For context, I decided to open this issue after receiving a substantial volume of very similar questions and misconceptions from users of asyncio and trio about what await does, mostly within a dedicated "async" topical help chat (in the "Python Discord" community). For the most part, the brief explanation provided in the language reference docs (https://docs.python.org/3/reference/expressions.html#await-expression) did not help to clear up their understanding.

Also, speaking from personal experience, I did not have a clear understanding of what await actually did until I gained some experience working with asyncio. When I read the language reference definition for the await expression for the first time, it did not make much sense to me either.

As a result, I think the documentation for the await expression could be made significantly more clear. To users that are already familiar with asynchronous programming it likely makes more sense, but I don't think it's as helpful as it could be for those who are trying to fundamentally understand how await works (without having prior experience):

Suspend the execution of coroutine on an awaitable object. Can only be used inside a coroutine function.

(https://docs.python.org/3/reference/expressions.html#await-expression)

(Also, note that there's a typo in the current version, "of coroutine" should probably be "of a coroutine")

While this explanation is technically accurate, it also looks to be the _shortest_ one out of all of the defined expressions on the page.
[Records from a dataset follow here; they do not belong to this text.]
Lemma option_le_refl `{CapOrder A} (R : ∀ a : A, cap_le a a) (x : option A) : cap_le x x.
Proof. destruct x; cbn; auto. Qed.
Lemma option_le_trans `{CapOrder A} (T : ∀ a b c : A, cap_le a b → cap_le b c → cap_le a c)
    (x y z : option A) : cap_le x y → cap_le y z → cap_le x z.
Proof. destruct x, y, z; cbn; try done. apply T. Qed.

#[export] Instance caps_preorder : PreOrder (cap_le (A := CloudFilesCapabilities)).
Proof.
  split.
  - intros a. unfold cap_le at 1, caps_order, identity_order, revision_order,
      enumeration_order, change_order, hydration_order, mutation_order, materialization_order,
      eviction_order, naming_order, limits_order, cap_le, bool_order, level_order.
    split_and!; try done; try apply limit_refl.
    + apply (option_le_refl (A := AnchoredChangeCapabilities)). intros x. split; intros ?; done.
    + apply (option_le_refl range_le_refl).
    + apply (option_le_refl range_le_refl).
  - intros a b c. unfold cap_le, caps_order, identity_order, revision_order,
      enumeration_order, change_order, hydration_order, mutation_order, materialization_order,
      eviction_order, naming_order, limits_order, cap_le, bool_order, level_order.
    intros Hab Hbc.
    repeat match goal with H : _ ∧ _ |- _ => destruct H end.
    split_and!; auto; try (by eapply limit_trans); try lia.
    + eapply (option_le_trans (A := AnchoredChangeCapabilities)); [|done..].
      intros ??? [??] [??]. unfold cap_le, bool_order in *. split; unfold cap_le, bool_order; auto.
    + by eapply (option_le_trans range_le_trans).
    + by eapply (option_le_trans range_le_trans).
Qed.

Lemma meet_unique a b m m' :
  caps_wf m → caps_wf m' → is_meet caps_normal a b m → is_meet caps_normal a b m' → m = m'.
Proof.
  intros Hm Hm' (H1 & H2 & H3 & H4) (G1 & G2 & G3 & G4). apply caps_antisym; auto.
Qed.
To me, this doesn't seem right considering that the await expression is not the easiest one to learn or understand.

The vast majority of the questions and misunderstandings on await that I've seen typically fall under some variation of one of the following:

1) What exactly is being suspended? 2) When is it resumed/unsuspended? 3) How is it useful?

From what I can tell, (1) is unclear to them is partly because the awaitable object that is after the await can be a coroutine object. It's not at all uncommon to see "await some_coro()".
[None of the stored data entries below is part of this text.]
(* ===== verification/HydrationWork.v ===== *)
(** * Hydration work sharing

    The coordinator of [hydration.rs]: the table of in-flight backend reads
    and its per-content index, the registration of a whole-file, an empty
    and a range request, the capacity limits and the release of work.  A
    registration runs under the coordinator's mutex, so it is one transition
    of [CoordinatorState]; it may fail after having changed the state, and
    the action monad keeps that state. *)
From S2P Require Export Action ByteRange Capabilities.

Inductive HydrationError : Type :=
  | HydrationCancelled
  | HydrationBackend (e : CloudBackendError)
  | HydrationContract (e : CloudFilesCoreError)
  | InFlightLimitExceeded (scope : string).

#[export] Instance HydrationError_eq_dec : EqDecision HydrationError.
Proof. solve_decision. Defined.

Abbreviation hydration_result := (result HydrationError).

Record HydrationLimits : Type := mk_HydrationLimits {
  max_in_flight_work : Z;
  max_in_flight_per_content : Z;
}.

Definition HydrationLimits_DEFAULT : HydrationLimits := mk_HydrationLimits 1024 128.

Record HydrationRequest : Type := HydrationRequest_new {
  hydration_read : ContentReadRequest;
  hydration_alignment : Alignment;
  hydration_session_generation : SessionGeneration;
}.

#[export] Instance HydrationRequest_eq_dec : EqDecision HydrationRequest.
Proof. solve_decision. Defined.

Definition HydrationRequest_whole (key : CloudItemKey) (revision : ContentRevision)
    (expected_size : Z) (session_generation : SessionGeneration) : HydrationRequest :=
  HydrationRequest_new (ContentReadRequest_whole key revision expected_size)
    Alignment_ONE session_generation.

Definition HydrationRequest_range (key : CloudItemKey) (revision : ContentRevision)
    (expected_size : Z) (range : ByteRange) (alignment : Alignment)
    (session_generation : SessionGeneration) : HydrationRequest :=
  HydrationRequest_new (ContentReadRequest_range key revision expected_size range)
    alignment session_generation.

(** ** The key under which reads are shared *)
Record HydrationContentKey : Type := mk_HydrationContentKey {
  hck_key : CloudItemKey;
  hck_revision : ContentRevision;
  hck_expected_size : Z;
  hck_session_generation : SessionGeneration;
  hck_alignment : Alignment;
}.

#[export] Instance HydrationContentKey_eq_dec : EqDecision HydrationContentKey.
Proof. solve_decision. Defined.
#[export] Program Instance HydrationContentKey_countable : Countable HydrationContentKey :=
  inj_countable'
    (λ c, (hck_key c, hck_revision c, hck_expected_size c,
           hck_session_generation c, hck_alignment c))
    (λ '(k, r, s, g, a), mk_HydrationContentKey k r s g a) _.
Next Obligation. by intros []. Qed.

Definition HydrationContentKey_from_request (request : HydrationRequest)
    : HydrationContentKey :=
  mk_HydrationContentKey
    (request_key (hydration_read request))
    (request_revision (hydration_read request))
    (request_expected_size (hydration_read request))
    (hydration_session_generation request)
    (hydration_alignment request).

(** ** In-flight work

    A shared future is the read it performs: every clone of it resolves to
    the same result, [shared_read_result] of the backend's answer. *)
Abbreviation SharedRead := ContentReadRequest (only parsing).

Record WorkDependency : Type := mk_WorkDependency {
  dep_id : Z;
  dep_start : Z;
  dep_end : Z;
  dep_future : SharedRead;
}.

Record WorkEntry : Type := mk_WorkEntry {
  entry_content : HydrationContentKey;
  entry_start : Z;
  entry_end : Z;
  entry_whole : bool;
  entry_future : SharedRead;
  entry_waiter_count : Z;
}.

Record CoordinatorState : Type := mk_CoordinatorState {
  next_work_id : Z;
  work : gmap Z WorkEntry;
  by_content : gmap HydrationContentKey (gset (Z * Z * Z));
}.

Definition CoordinatorState_default : CoordinatorState := mk_CoordinatorState 0 ∅ ∅.

Definition with_work (s : CoordinatorState) (w : gmap Z WorkEntry) : CoordinatorState :=
  mk_CoordinatorState (next_work_id s) w (by_content s).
I think this would be much more clear if it were to instead be something along the lines of one the following (changes indicated with *):

1) "Suspend the execution of *the current coroutine function* on an awaitable object. Can only be used inside a coroutine function."
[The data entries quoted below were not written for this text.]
(* ===== verification/Hydration.v ===== *)
(** * Hydration waiters

    The waiters of [hydration.rs] on top of the work sharing of
    [HydrationWork.v]: the registration of a request, the race between
    completion and cancellation, the single release of a waiter's work, the
    assembly of the requested bytes from the shared reads, and the system of
    one coordinator with any number of waiters as a step relation.  A
    terminal race is one [compare_exchange]; the release that its winner owes
    is a later step, so other calls come between the two. *)
From S2P Require Export HydrationWork.

Definition TERMINAL_PENDING : Z := 0.
Definition TERMINAL_COMPLETED : Z := 1.
Definition TERMINAL_CANCELLED : Z := 2.

(** The part of a waiter that its cancellation handles share: [cancel_tx] is
    whether the sender is still there, [cancel_rx] whether the receiver's
    future is resolved (by a message or by the sender's drop). *)
Record WaiterInner : Type := mk_WaiterInner {
  terminal : Z;
  released : bool;
  work_ids : list Z;
  cancel_tx : bool;
  cancel_rx : bool;
}.

Record HydrationWaiter : Type := mk_HydrationWaiter {
  waiter_request : HydrationRequest;
  target_start : Z;
  target_end : Z;
  dependencies : list WorkDependency;
  inner : WaiterInner;
}.

Inductive HydrationCancellationOutcome : Type :=
  | Cancelled
  | AlreadyCancelled
  | AlreadyCompleted.

#[export] Instance HydrationCancellationOutcome_eq_dec :
  EqDecision HydrationCancellationOutcome.
Proof. solve_decision. Defined.

Definition with_inner (w : HydrationWaiter) (i : WaiterInner) : HydrationWaiter :=
  mk_HydrationWaiter (waiter_request w) (target_start w) (target_end w) (dependencies w) i.

(** [HydrationCoordinator::request]. *)
Definition HydrationCoordinator_request (limits : HydrationLimits) (request : HydrationRequest)
    : action CoordinatorState HydrationError HydrationWaiter :=
  registration ← HydrationCoordinator_register limits request;
  let '(target_start, target_end, dependencies) := registration in
  mret (mk_HydrationWaiter request target_start target_end dependencies
    (mk_WaiterInner TERMINAL_PENDING false (dep_id <$> dependencies) true false)).

(** ** The terminal race *)

(** [AtomicU8::compare_exchange]: the value read and the value left. *)
Definition compare_exchange (cell expected new : Z) : result Z Z * Z :=
  if decide (cell = expected) then (Ok cell, new) else (Err cell, cell).

(** The winner's [cancel_tx.lock().take()]: taking the sender, to send or to
    drop it, resolves the receiver. *)
Definition take_sender (i : WaiterInner) (t : Z) : WaiterInner :=
  mk_WaiterInner t (released i) (work_ids i) false (cancel_rx i || cancel_tx i).

Definition cancel_race (i : WaiterInner) : HydrationCancellationOutcome * WaiterInner :=
  match compare_exchange (terminal i) TERMINAL_PENDING TERMINAL_CANCELLED with
  | (Ok _, t) => (Cancelled, take_sender i t)
  | (Err seen, _) =>
      (if decide (seen = TERMINAL_CANCELLED) then AlreadyCancelled else AlreadyCompleted, i)
  end.

Definition complete_race (i : WaiterInner) : bool * WaiterInner :=
  match compare_exchange (terminal i) TERMINAL_PENDING TERMINAL_COMPLETED with
  | (Ok _, t) => (true, take_sender i t)
  | (Err _, _) => (false, i)
  end.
Where "the current coroutine function" is the coroutine function that contains the await expression. I think this would help to clear up the first question, "What exactly is being suspended?".

2) "Suspend the execution of *the current coroutine function on an awaitable object. *The coroutine function is resumed when the awaitable object is completed and returns its result. Can only be used inside a coroutine function."

This would likely help to clear up "When is it resumed/unsuspended?".

Optimally, this definition could also include some form of example code like several of the other expressions have. It's not particularly easy to use a demonstrable example without using an async library (such as asyncio), but using a specific async library would not make sense to have in this location of the docs because the language reference is supposed to be as implementation agnostic as possible.

However, I think a very brief visual example with some explanation could still be useful for explaining the basics of how await works:

3)

async def coro():
    # before await
    await some_awaitable
    # after await

When the coroutine function coro() is executed, it will behave roughly the same as any subroutine function in the "before await" section. However, upon reaching await some_awaitable, the execution of coro() will be suspended on some_awaitable, preventing the execution of anything in the "after await" section until some_awaitable is completed. This process is repeated with successive await expressions. Also, multiple coroutines can be suspended at the same time.

Suspension can be used to indicate that other coroutines can be executed in the meantime. This can be used to write asynchronous and concurrent programs without the usage of callbacks.

Including the brief example and explanation would likely help to further clear up all three of the questions.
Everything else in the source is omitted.